May 6 (Bloomberg) -- Europe’s biggest fund managers say the highest volatility since July makes investing in the region too dangerous even as shares are trading at a 13 percent discount to global stocks.
“We’re not buyers,” said Romain Boscher, head of equities at Groupama Asset Management in Paris, which oversees $120 billion. “If you have a one-year vision, it’s time to buy, but if your vision is one month, it’s too early. Volatility will remain very strong. The market risks reaching lower points.”
Groupama, Semper Constantia Privatbank AG and Swisscanto Asset Management AG are passing up stocks valued at 11.5 times analysts’ forecasts for earnings over the next year, compared with a ratio of 13.2 for the MSCI World Index. More than $430 billion was erased from European markets in the past three days as concern Greece’s credit crisis will spread pushed the VStoxx Index of options to protect against losses in the Euro Stoxx 50 Index up 28 percent to its highest in a year.
MSCI’s global equities gauge erased its gain for 2010 yesterday and three people were killed in Greek demonstrations against government austerity measures after protesters set fire to an Athens bank. Moody’s Investors Service said it may cut Portugal’s credit rating for the first time. The euro plunged to a 14-month low against the dollar today.
The Stoxx Europe 600 Index slipped 1.5 percent today, falling to a two-month low. Spain’s IBEX 35 lost 2.9 percent, while Italy’s FTSE MIB Index slumped 4.3 percent to its lowest since July.
“The systemic risk is too high,” said Philipp Musil, who helps oversee $10 billion at Semper Constantia in Vienna. “The sentiment has changed from buy the dips to a problem of confidence.”
Equities plunged even as companies from Paris-based Societe Generale SA to Allianz SE in Munich and Leuven, Belgium-based Anheuser-Busch InBev NV reported profit that beat the average analyst estimate. European earnings are headed for the most positive surprises since at least 1997, according to ING Groep NV in Amsterdam.
“Our models and calculations say we normally should invest at this point,” Musil said. “Valuations are nice and first-quarter earnings have been tremendously good. On the other hand, we have the sovereign debt problem. This problem is too big.”
The VStoxx rose as much as 14.4 percent to 38.05 today. The Euro Stoxx 50 fell 2.5 percent to 2,611.41, after falling 1.1 percent yesterday, as 2.54 billion shares changed hands, twice the average for the year.
“For the past few days, we’ve had large volumes in the decline,” said Alexandre Le Drogoff, an analyst at Aurel Bgc in Paris. “That shows that the bears are controlling the market.”
Losses in the last two days offer a chance to invest in companies that are growing the fastest, said Mislav Matejka, head of European equity strategy at JPMorgan Cazenove in London.
“The positive drivers for stocks are still tracking,” he wrote in a May 4 note. “We advise adding to stocks on dips, favoring cyclical sectors, EPS momentum and operating leverage,” he said.

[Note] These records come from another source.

(** * Equipment capability and reach engine of the breakwater package

    A shallow embedding of [breakwater/equipment/equipment.py] and the
    properties of its [install] decisions.

    Conventions of the embedding.
    - Python floats are exact rationals ([Q]); [float("inf")] and
      [float("-inf")] are the two extra points of [ext].  Comparisons are
      the boolean tests the code writes ([>=], [>], [==]).
    - A Python exception is a value [Raise e] of [result]; a method that
      assigns attributes returns the updated object next to its result.
    - [plot=True] only draws (matplotlib); every call is modelled with
      [plot=False], the default.
    - [install] of an Excavator or a Crane calls itself (the slope
      fallback): the embedding counts the nested calls with [fuel] and
      answers [None] when they exceed it.
    - shapely ([Polygon], [within]) is an external library: its call is a
      parameter [Polygon_within] that may raise.  Its value only reaches
      [plot]. *)

From Stdlib Require Import QArith Qabs Lqa.
From stdpp Require Import base option list strings gmap.

Local Open Scope Q_scope.

(** ** Python values: exceptions and extended numbers *)

Inductive exn : Set :=
| ValueError | ZeroDivisionError | TypeError | IndexError | KeyError | UserWarning.

Inductive result (A : Type) : Type :=
| Ok (a : A)
| Raise (e : exn).
Arguments Ok {A} a.
Arguments Raise {A} e.

#[global] Instance result_ret : MRet result := fun A a => Ok a.
#[global] Instance result_bind : MBind result := fun A B f m =>
  match m with Ok a => f a | Raise e => Raise e end.

(** A float or one of the two infinities. *)
Inductive ext : Set :=
| NegInf
| Fin (q : Q)
| PosInf.

Definition Qgeb (a b : Q) : bool := Qle_bool b a.          (* a >= b *)
Definition Qgtb (a b : Q) : bool := negb (Qle_bool a b).   (* a > b  *)
Definition Qltb (a b : Q) : bool := negb (Qle_bool b a).   (* a < b  *)

(** [a >= b] for [a] possibly infinite. *)
Definition ext_geb (a : ext) (b : Q) : bool :=
  match a with
  | NegInf => false
  | Fin q => Qgeb q b
  | PosInf => true
  end.

(** [a <= b] for [b] possibly infinite. *)
Definition le_ext (a : Q) (b : ext) : bool := ext_geb b a.

(** [h <= np.sqrt(d)]: the square root of a negative number is nan, and
    every comparison with nan is false. *)
Definition le_sqrt (h d : Q) : bool :=
  if Qltb d 0 then false
  else Qle_bool h 0 || Qle_bool (h * h) d.

(** ** Python builtins on sequences *)

(** The smallest and the largest of [x :: l], the first one among equals. *)
Definition Qmin_from (x : Q) (l : list Q) : Q :=
  fold_left (fun m y => if Qltb y m then y else m) l x.

Definition Qmax_from (x : Q) (l : list Q) : Q :=
  fold_left (fun m y => if Qgtb y m then y else m) l x.

(** [min(l)] and [max(l)]: ValueError on an empty sequence. *)
Definition py_min (l : list Q) : result Q :=
  match l with
  | [] => Raise ValueError
  | x :: l' => Ok (Qmin_from x l')
  end.

Definition py_max (l : list Q) : result Q :=
  match l with
  | [] => Raise ValueError
  | x :: l' => Ok (Qmax_from x l')
  end.

Abbreviation coord := (Q * Q)%type.

(** Tuples compare lexicographically. *)
Definition tuple_gtb (a b : coord) : bool :=
  Qgtb (fst a) (fst b) || (Qeq_bool (fst a) (fst b) && Qgtb (snd a) (snd b)).

Definition tuple_max_from (x : coord) (l : list coord) : coord :=
  fold_left (fun m y => if tuple_gtb y m then y else m) l x.

Definition py_max_tuple (l : list coord) : result coord :=
  match l with
  | [] => Raise ValueError
  | x :: l' => Ok (tuple_max_from x l')
  end.

(** [x, y = zip] of the unpacked [section_coords]: the unpacking fails on
    an empty section. *)
Definition unzip_coords (section_coords : list coord) : result (list Q * list Q) :=
  match section_coords with
  | [] => Raise ValueError
  | _ => Ok (map fst section_coords, map snd section_coords)
  end.

(** [sorted(l, key=...)] is stable; [le a b] says that [a] may stay before [b]. *)
Fixpoint insert_sorted {A : Type} (le : A -> A -> bool) (a : A) (l : list A) : list A :=
  match l with
  | [] => [a]
  | b :: l' => if le a b then a :: b :: l' else b :: insert_sorted le a l'
  end.

Definition sorted {A : Type} (le : A -> A -> bool) (l : list A) : list A :=
  fold_right (insert_sorted le) [] l.

(** [np.unique]: the distinct values, ascending. *)
Fixpoint insert_unique (a : Q) (l : list Q) : list Q :=
  match l with
  | [] => [a]
  | b :: l' =>
      if Qeq_bool a b then b :: l'
      else if Qltb a b then a :: b :: l'
      else b :: insert_unique a l'
  end.

Definition np_unique (l : list Q) : list Q := fold_right insert_unique [] l.

(** A dict with float keys, in insertion order. *)
Definition dict_get {V : Type} (k : Q) (d : list (Q * V)) : option V :=
  snd <$> List.find (fun kv => Qeq_bool (fst kv) k) d.

Fixpoint dict_set {V : Type} (k : Q) (v : V) (d : list (Q * V)) : list (Q * V) :=
  match d with
  | [] => [(k, v)]
  | (k', v') :: d' => if Qeq_bool k' k then (k', v) :: d' else (k', v') :: dict_set k v d'
  end.

(** ** class Equipment *)

Record Equipment : Type := {
  name : string;
  design_type : gmap string (gmap string Q);
  mobilisation_cost : gmap string Q;
  equipment_cost : gmap string Q;
  waterlvl : Q
}.

Definition zero_cost : gmap string Q := {[ "cost"%string := 0; "CO2"%string := 0 ]}.

Definition Equipment_init (name : string) (design_type : gmap string (gmap string Q))
    (waterlvl : Q) (equipment_cost mobilisation_cost : option (gmap string Q)) : Equipment :=
  {| name := name;
     design_type := design_type;
     mobilisation_cost := default zero_cost mobilisation_cost;
     equipment_cost := default zero_cost equipment_cost;
     waterlvl := waterlvl |}.

Definition set_waterlvl (w : Q) (e : Equipment) : Equipment :=
  {| name := name e; design_type := design_type e;
     mobilisation_cost := mobilisation_cost e;
     equipment_cost := equipment_cost e; waterlvl := w |}.

Definition set_design_type (d : gmap string (gmap string Q)) (e : Equipment) : Equipment :=
  {| name := name e; design_type := d;
     mobilisation_cost := mobilisation_cost e;
     equipment_cost := equipment_cost e; waterlvl := waterlvl e |}.

(** [grading_layer in self.design_type.keys()] *)
Definition has_grading (e : Equipment) (grading_layer : string) : bool :=
  bool_decide (is_Some (design_type e !! grading_layer)).

Definition Qsum (args : list Q) : Q := fold_left Qplus args 0.

(** [Equipment.location_equipment]; [is_barge] is [isinstance(equip, Barge)]. *)
Definition location_equipment (args : list Q) (xpoint : Q) (section_coords : list coord)
    (is_barge : bool) (y_installation_waterdepth height ymax : Q) : result (Q * Q * bool) :=
  '(x_section, y_section) ← unzip_coords section_coords;
  let right_side := forallb (fun x => Qgeb x 0) x_section in
  if is_barge then
    let yloc_equip := y_installation_waterdepth + height in
    if right_side then Ok (xpoint + Qsum args, yloc_equip, true)
    else Ok (- xpoint - Qsum args, yloc_equip, false)
  else
    let yloc_equip := ymax in
    if right_side then Ok (xpoint - Qsum args, yloc_equip, false)
    else Ok (- xpoint + Qsum args, yloc_equip, true).

(** [Equipment.get_production_rate]: the method assigns into the nested
    dict before it raises, so the updated equipment is returned as well. *)
Definition get_production_rate (self : Equipment) (layer grading_layer : string)
    : result Q * Equipment :=
  match design_type self !! grading_layer with
  | None => (Raise KeyError, self)
  | Some d =>
      match d !! "production_rate"%string with
      | None =>
          (Raise UserWarning,
           set_design_type
             (<[grading_layer := <["production_rate"%string := 1]> d]> (design_type self)) self)
      | Some rate => (Ok rate, self)
      end
  end.

(** ** class Truck *)

Record Truck : Type := {
  truck_base : Equipment;
  truck_h_dry : Q;
  truck_required_length : Q;
  truck_level : option Q          (* [self.level], set by [install] *)
}.

Definition py_max2 (a b : Q) : Q := if Qgtb b a then b else a.

Definition Truck_install (self : Truck) (layer grading_layer : string) (ymax : Q)
    (section_coords : list coord) (length_top : ext) : result bool * Truck :=
  match unzip_coords section_coords with
  | Raise e => (Raise e, self)
  | Ok (x, y) =>
      match py_min y with
      | Raise e => (Raise e, self)
      | Ok y_start =>
          let w := waterlvl (truck_base self) in
          let level := py_max2 (y_start - w) (ymax - w) in
          let self' := {| truck_base := truck_base self;
                          truck_h_dry := truck_h_dry self;
                          truck_required_length := truck_required_length self;
                          truck_level := Some level |} in
          (Ok (has_grading (truck_base self) grading_layer
               && (Qgeb level (truck_h_dry self)
                   && ext_geb length_top (truck_required_length self))),
           self')
      end
  end.

(** ** class PlateFeeder *)

Record PlateFeeder : Type := {
  feeder_base : Equipment;
  feeder_h_dry : Q;
  feeder_top_installation : Q
}.

Definition PlateFeeder_install (self : PlateFeeder) (layer grading_layer : string)
    (ymax : Q) (section_coords : list coord) (level : option Q) : result bool :=
  '(x, y) ← unzip_coords section_coords;
  y_start ← py_min y;
  y_top ← py_max y;
  let w := waterlvl (feeder_base self) in
  let level := match level with
               | None => py_max2 (y_start - w) (ymax - w)
               | Some l => l
               end in
  Ok (has_grading (feeder_base self) grading_layer
      && (Qgeb level (feeder_h_dry self)
          && Qle_bool y_top (level + feeder_top_installation self))).

(** ** class Vessel *)

Record Vessel : Type := {
  vessel_base : Equipment;
  vessel_installation_waterdepth : Q;
  vessel_ukc : Q
}.

Definition Vessel_install (self : Vessel) (section_coords : list coord)
    (layer grading_layer : string) : result bool :=
  '(x, y) ← unzip_coords section_coords;
  end_ ← py_max y;
  Ok (has_grading (vessel_base self) grading_layer
      && Qgeb (waterlvl (vessel_base self)
               - (vessel_installation_waterdepth self + vessel_ukc self)) end_).

(** ** Arguments of [Excavator.install] and [Crane.install]

    [xloc_equip] and [yloc_equip] are given together or not at all
    ([loc_equip]); [length_top] is infinite when a Barge calls. *)

Record install_args : Type := {
  layer : string;
  grading_layer : string;
  ymax : Q;
  section_coords : list coord;
  xmax_top : Q;
  mass : Q;
  length_top : ext;
  slope : Q * Q;
  loc_equip : option (Q * Q)
}.

(** What one activation of [install] does: it returns, it raises, or it
    calls itself once more (the slope fallback), whose value it returns. *)
Inductive outcome : Type :=
| Return (b : bool)
| Throw (e : exn)
| Fallback (a : install_args).

(** [ymax > (self.waterlvl + self.h_dry) and not install and slope != (0,0)] *)
Definition fallback_due (w h_dry : Q) (a : install_args) (install : bool) : bool :=
  Qgtb (ymax a) (w + h_dry) && negb install
  && negb (Qeq_bool (fst (slope a)) 0 && Qeq_bool (snd (slope a)) 0).

(** The recursive call of the slope fallback; [H/V] divides Python numbers. *)
Definition slope_fallback (w h_dry : Q) (a : install_args) : outcome :=
  let dy := ymax a - (w + h_dry) in
  let '(V, H) := slope a in
  if Qeq_bool V 0 then Throw ZeroDivisionError
  else
    let xmax_top' := xmax_top a - H / V * dy in
    Fallback {| layer := layer a;
                grading_layer := grading_layer a;
                ymax := w + h_dry;
                section_coords := section_coords a;
                xmax_top := xmax_top';
                mass := mass a;
                length_top := Fin (2 * Qabs xmax_top');
                slope := slope a;
                loc_equip := None |}.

Matejka told clients to buy stocks in March 2009, before the biggest rally in seven decades.
Concerns about credit defaults have infected equity markets. The extra yield that investors demand to hold Portuguese and Spanish debt rather than German bonds has soared since Standard & Poor’s cut their credit ratings last week. The premium over bunds rose to 332 basis points for 10-year Portuguese notes and 163 points for Spanish bonds, according to data compiled by Bloomberg.
Florian Esterer, a senior money manager at Zurich-based Swisscanto, isn’t boosting his stock holdings.
“It’s probably too early,” said Esterer, who helps oversee $54 billion and says stocks will eventually recover. “The question is contagion. The risk is still there and is keeping us on the sidelines. We really need to see Portuguese and Spanish bonds stabilizing. If Portugal and Spanish yields keep rising, how do you keep them from falling apart?”